Dark Chocolate Steamed Pudding
Pictured page 144
This decadent pudding is a chocolate lover’s dream, and wonderful served warm with raspberries and vanilla ice cream.
175g butter, softened
100g caster sugar
80g brown sugar
3 eggs, size 7
1 teaspoon vanilla bean paste
175g plain flour
50g cocoa powder
2 teaspoons baking powder
50ml cream
100g dark chocolate (50 percent cocoa solids),
melted 250g dark chocolate (50 percent cocoa solids),
roughly chopped
2 tablespoons golden syrup
180ml cream 125g fresh raspberries Vanilla ice cream
Grease the base and sides of a 2-litre pudding steamer.
Using a hand beater or stand mixer, beat together the butter and sugars until light and creamy. Add the eggs, one at a time and beat to combine, then beat in the vanilla bean paste.
Sift in the dry ingredients and beat until well incorporated. Add the cream and chocolate and mix through.
Pour the batter into the pudding basin, top with a circle of baking paper and place the lid on tightly.
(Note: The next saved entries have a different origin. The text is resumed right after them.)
Lemma run_past_end_discarded_witness :
  ∃ s_end,
    rows example_conf example_start = Ok s_end
    ∧ rd s_end = drop 22 example_stream
    ∧ run s_end = 5
    ∧ Decode example_stream = snd (returned (check_eof s_end)).
Proof.
  destruct (run_past_end_discarded example_stream example_conf
              (drop 14 example_stream) example_image 3 0 (example_at 3)
              xc5 (drop 22 example_stream))
    as (s_end & H1 & H2 & H3 & _ & _ & H6).
  - vm_compute. reflexivity.
  - vm_compute. reflexivity.
  - split; [unfold inside; simpl; lia|].
    exists example_start. split; vm_compute; reflexivity.
  - vm_compute. reflexivity.
  - vm_compute. reflexivity.
  - vm_compute. reflexivity.
  - vm_compute. reflexivity.
  - exists s_end. split; [exact H1|]. split; [exact H2|]. split; [exact H3|].
    exact H6.
Defined.

(** C1. The stream of a header with the magic bytes, width 1 and height 1
    and any channel-count and colorspace bytes, the RGBA op-code bytes
    0xFF, 10, 20, 30, 255 and the eight bytes of the end marker decodes to
    the 1x1 image whose pixel is (10, 20, 30, 255). *)
Theorem decode_1x1_rgba channels colorspace :
  Decode (rgba_stream channels colorspace)
  = Image {| Pix := [10; 20; 30; 255]; Stride := 4; RectX := 1; RectY := 1 |}.
Proof. vm_compute. reflexivity. Qed.

Lemma low_six_bits_63 b :
  Z.land (u8 b) 63 = 63 →
  (u8 b = 63 ∧ classify (u8 b) = Some INDEX)
  ∨ (u8 b = 127 ∧ classify (u8 b) = Some DIFF)
  ∨ (u8 b = 191 ∧ classify (u8 b) = Some LUMA)
  ∨ (u8 b = 255 ∧ classify (u8 b) = Some RGBA).
Proof. destruct b; vm_compute; intros; try congruence; auto 6. Qed.

(** C4, as the spec states it, fails: the stream of C1 has the op-code byte
    0xFF, whose low six bits are 63, and decodes to an image. *)
Lemma low_six_bits_63_counterexample :
  ¬ low_six_bits_63_fails_with_run_length.
Proof.
  intros H.
  destruct (H (rgba_stream x04 x00) {| Width := 1; Height := 1 |} 0 0
              (init_state init_globals
                 {| Pix := [0; 0; 0; 0]; Stride := 4; RectX := 1; RectY := 1 |}
                 (drop 14 (rgba_stream x04 x00)))
              xff (drop 15 (rgba_stream x04 x00))) as [n Hn].
  - eexists _, _. split; [vm_compute; reflexivity|].
    split; [vm_compute; reflexivity|].
    split; [unfold inside; simpl; lia|].
    eexists. split; vm_compute; reflexivity.
  - reflexivity.
  - reflexivity.
  - reflexivity.
  - vm_compute in Hn. discriminate Hn.
Qed.

(** C4, amended. In every decode an op-code byte whose low six bits are 63
    is taken as INDEX (0x3F), DIFF (0x7F), LUMA (0xBF) or RGBA (0xFF), not
    as RUN; the pass through the loop body that reads it does not end in
    [ErrInvalidRunLength], and neither does the decode. *)
Theorem low_six_bits_63_not_a_run input conf x y s b rest :
  decoding input conf x y s →
  run s = 0 →
  rd s = b :: rest →
  Z.land (u8 b) 63 = 63 →
  (kind_of s = Some (Op INDEX) ∨ kind_of s = Some (Op DIFF)
   ∨ kind_of s = Some (Op LUMA) ∨ kind_of s = Some (Op RGBA))
  ∧ (∀ n t, pixel x y s ≠ Err (ErrInvalidRunLength n) t)
  ∧ (∀ n, Decode input ≠ Error (ErrInvalidRunLength n)).
Proof.
  intros _ Hrun Hrd Hb. split; [|split].
  - unfold kind_of. rewrite Hrun, Hrd. cbn [Z.ltb Z.compare].
    destruct (low_six_bits_63 b Hb) as [[_ ->]|[[_ ->]|[[_ ->]|[_ ->]]]];
      cbn; auto.
  - intros n t H. pose proof (pixel_only_eof x y s) as Ho. by rewrite H in Ho.
  - intros n H. apply Decode_errors in H as [?|[?|[[a ?]|[a ?]]]]; done.
Qed.

Lemma low_six_bits_63_not_a_run_witness :
  kind_of (init_state init_globals
             {| Pix := [0; 0; 0; 0]; Stride := 4; RectX := 1; RectY := 1 |}
             (drop 14 (rgba_stream x04 x00)))
  = Some (Op RGBA)
  ∧ ∀ n, Decode (rgba_stream x04 x00) ≠ Error (ErrInvalidRunLength n).
Proof.
  destruct (low_six_bits_63_not_a_run (rgba_stream x04 x00)
              {| Width := 1; Height := 1 |} 0 0
              (init_state init_globals
                 {| Pix := [0; 0; 0; 0]; Stride := 4; RectX := 1; RectY := 1 |}
                 (drop 14 (rgba_stream x04 x00)))
              xff (drop 15 (rgba_stream x04 x00))) as (_ & _ & H).
  - eexists _, _. split; [vm_compute; reflexivity|].
    split; [vm_compute; reflexivity|].
    split; [unfold inside; simpl; lia|].
    eexists. split; vm_compute; reflexivity.
  - vm_compute. reflexivity.
  - vm_compute. reflexivity.
  - vm_compute. reflexivity.
  - split; [vm_compute; reflexivity|exact H].
Defined.

(** C5, the code at a stream that stops inside the end marker: the header
    of a 0x0 image and three zero bytes. [r.Read(buf)] returns the three
    bytes with a nil error, the rest of [buf] keeps what it held, and the
    decode fails with [ErrInvalidEOF], which is no [UnexpectedEnd]
    error. *)
Theorem short_end_marker_is_invalid_eof :
  Decode short_end_marker_stream
  = Error (ErrInvalidEOF [0; 0; 0; 0; 0; 0; 0; 0])
  ∧ ¬ UnexpectedEnd (ErrInvalidEOF [0; 0; 0; 0; 0; 0; 0; 0]).
Proof.
  split; [vm_compute; reflexivity|]. by intros [|].
Qed.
Place a small wire rack or cloth in the base of a large pot. Place the pudding on top and carefully add enough boiling water to reach roughly halfway up the side of the pudding basin. Place the pot lid on top and gently simmer for 2 hours. Check the water level regularly and top up with water from the kettle if needed.
Once cooked, remove from the pot and set aside to cool in the pudding basin for half an hour.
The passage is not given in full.